=== Begin Enclosure ===
(** C35: falling asleep and waking again need a battery that swings: over any sequence of checks, with the percentages [p :: ps] shown, every switch between awake and asleep after the first one needs a change of the percentage by six points, so that the scanner is told to sleep or to wake at most once more than a sixth of the sum of all changes. *)
Theorem sleep_needs_swings {D} `{!ConfigIO D} `{!ConfigLaws D} p ps a (d : D) :
  lprunning_sw (lprunning_config (gConfigParam d)) = 1 -> Forall (fun p => 0 <= p <= 100) (p :: ps) -> saved_ok a ->
  setting_ok (device_workmode_config (gConfigParam d)) ->
  exists a' d', battery_checks (p :: ps) a d = Done (tt, a', d') /\ 0 <= sleeps d' - sleeps d <= 1 + variation p ps / 6.
Proof.
  intros Hsw Hps Hsv Hc%settings_mode. destruct (switches_cost (lprunning_threshold (lprunning_config (gConfigParam d))) (p :: ps) p (flags a)) as [H0 H1].
  cbn [variation] in H1. rewrite Z.sub_diag in H1. cbn [Z.abs] in H1. set (n := lp_switches _ _ _) in *.
  assert (Hv : 0 <= n <= 1 + variation p ps / 6).
  { split; [done|]. pose proof (variation_nonneg p ps). destruct (Z.eq_dec n 0) as [->|]; [pose proof (Z.div_pos (variation p ps) 6); lia|].
    assert (n - 1 <= variation p ps / 6); [|lia]. apply Z.div_le_lower_bound; [done|]. unfold need in H1. lia. }
  assert (W : twp (battery_checks (p :: ps)) (fun _ _ d' => sleeps d' = sleeps d + n) a d) by (apply checks_spec; auto).
  apply twp_done in W as ([] & a' & d' & E & S). exists a', d'. split; [done|lia].
Qed.

(** A defect: a mode chosen by hand while the device sleeps wakes it, but the scanner, which was switched off with the sleep, is not told to start again: no message to wake it is sent, neither now nor by any number of later checks that find the battery still below the threshold. *)
Theorem manual_switch_leaves_scanner_off {D} `{!ConfigIO D} `{!ConfigLaws D} mode ps a (d : D) :
  lprunning_sw (lprunning_config (gConfigParam d)) = 1 -> setting_ok (device_workmode_config (gConfigParam d)) -> 0 <= mode <= 3 ->
  s_lprunning_active (a_main a) = true -> Forall (fun p => 0 <= p < lprunning_threshold (lprunning_config (gConfigParam d)) /\ p <= 100) ps ->
  exists a' d', (main_handle MY_MSG_WORK_MODE_SWITCH [mode];; battery_checks ps) a d = Done (tt, a', d') /\ sleeps d' = sleeps d.
Proof.
  intros Hsw Hc%settings_mode Hm Ha Hps. 
  assert (Hn : forall t, Forall (fun p => 0 <= p < t /\ p <= 100) ps -> lp_switches t ps (false, true) = 0).
  { clear. intros t. induction 1 as [|p ps Hp Hps IH]; [done|]. cbn [lp_switches].
    replace (lp_step t p (false, true)) with (false, true) by (cbn; by rewrite (proj2 (Z.ltb_lt _ _)) by lia). cbn. lia. }
  assert (W : twp (main_handle MY_MSG_WORK_MODE_SWITCH [mode];; battery_checks ps) (fun _ _ d' => sleeps d' = sleeps d) a d).
  { mstep. cbn [main_handle]. apply switch_spec; [done|done|]. intros a1 d1 S1 G1 O1 C1 F1 L1. rewrite Ha in F1. cbn [orb] in F1.
    apply checks_spec; [by rewrite G1|eapply Forall_impl; [exact Hps|]; cbn; lia|intros E; injection F1 as F1 _; congruence|done|].
    intros a' d' S. rewrite S, S1, F1, G1, Hn by done. lia. }
  apply twp_done in W as ([] & a' & d' & E & S). by exists a', d'.
Qed.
=== End Enclosure ===
EXERCISE INSTRUCTIONS: All lines in the listing above should be written out again exactly.

EXERCISE RESULT:
(** C35: falling asleep and waking again need a battery that swings: over any sequence of checks, with the percentages [p :: ps] shown, every switch between awake and asleep after the first one needs a change of the percentage by six points, so that the scanner is told to sleep or to wake at most once more than a sixth of the sum of all changes. *)
Theorem sleep_needs_swings {D} `{!ConfigIO D} `{!ConfigLaws D} p ps a (d : D) :
  lprunning_sw (lprunning_config (gConfigParam d)) = 1 -> Forall (fun p => 0 <= p <= 100) (p :: ps) -> saved_ok a ->
  setting_ok (device_workmode_config (gConfigParam d)) ->
  exists a' d', battery_checks (p :: ps) a d = Done (tt, a', d') /\ 0 <= sleeps d' - sleeps d <= 1 + variation p ps / 6.
Proof.
  intros Hsw Hps Hsv Hc%settings_mode. destruct (switches_cost (lprunning_threshold (lprunning_config (gConfigParam d))) (p :: ps) p (flags a)) as [H0 H1].
  cbn [variation] in H1. rewrite Z.sub_diag in H1. cbn [Z.abs] in H1. set (n := lp_switches _ _ _) in *.
  assert (Hv : 0 <= n <= 1 + variation p ps / 6).
  { split; [done|]. pose proof (variation_nonneg p ps). destruct (Z.eq_dec n 0) as [->|]; [pose proof (Z.div_pos (variation p ps) 6); lia|].
    assert (n - 1 <= variation p ps / 6); [|lia]. apply Z.div_le_lower_bound; [done|]. unfold need in H1. lia. }
  assert (W : twp (battery_checks (p :: ps)) (fun _ _ d' => sleeps d' = sleeps d + n) a d) by (apply checks_spec; auto).
  apply twp_done in W as ([] & a' & d' & E & S). exists a', d'. split; [done|lia].
Qed.

(** A defect: a mode chosen by hand while the device sleeps wakes it, but the scanner, which was switched off with the sleep, is not told to start again: no message to wake it is sent, neither now nor by any number of later checks that find the battery still below the threshold. *)
Theorem manual_switch_leaves_scanner_off {D} `{!ConfigIO D} `{!ConfigLaws D} mode ps a (d : D) :
  lprunning_sw (lprunning_config (gConfigParam d)) = 1 -> setting_ok (device_workmode_config (gConfigParam d)) -> 0 <= mode <= 3 ->
  s_lprunning_active (a_main a) = true -> Forall (fun p => 0 <= p < lprunning_threshold (lprunning_config (gConfigParam d)) /\ p <= 100) ps ->
  exists a' d', (main_handle MY_MSG_WORK_MODE_SWITCH [mode];; battery_checks ps) a d = Done (tt, a', d') /\ sleeps d' = sleeps d.
Proof.
  intros Hsw Hc%settings_mode Hm Ha Hps. 
  assert (Hn : forall t, Forall (fun p => 0 <= p < t /\ p <= 100) ps -> lp_switches t ps (false, true) = 0).
  { clear. intros t. induction 1 as [|p ps Hp Hps IH]; [done|]. cbn [lp_switches].
    replace (lp_step t p (false, true)) with (false, true) by (cbn; by rewrite (proj2 (Z.ltb_lt _ _)) by lia). cbn. lia. }
  assert (W : twp (main_handle MY_MSG_WORK_MODE_SWITCH [mode];; battery_checks ps) (fun _ _ d' => sleeps d' = sleeps d) a d).
  { mstep. cbn [main_handle]. apply switch_spec; [done|done|]. intros a1 d1 S1 G1 O1 C1 F1 L1. rewrite Ha in F1. cbn [orb] in F1.
    apply checks_spec; [by rewrite G1|eapply Forall_impl; [exact Hps|]; cbn; lia|intros E; injection F1 as F1 _; congruence|done|].
    intros a' d' S. rewrite S, S1, F1, G1, Hn by done. lia. }
  apply twp_done in W as ([] & a' & d' & E & S). by exists a', d'.
Qed.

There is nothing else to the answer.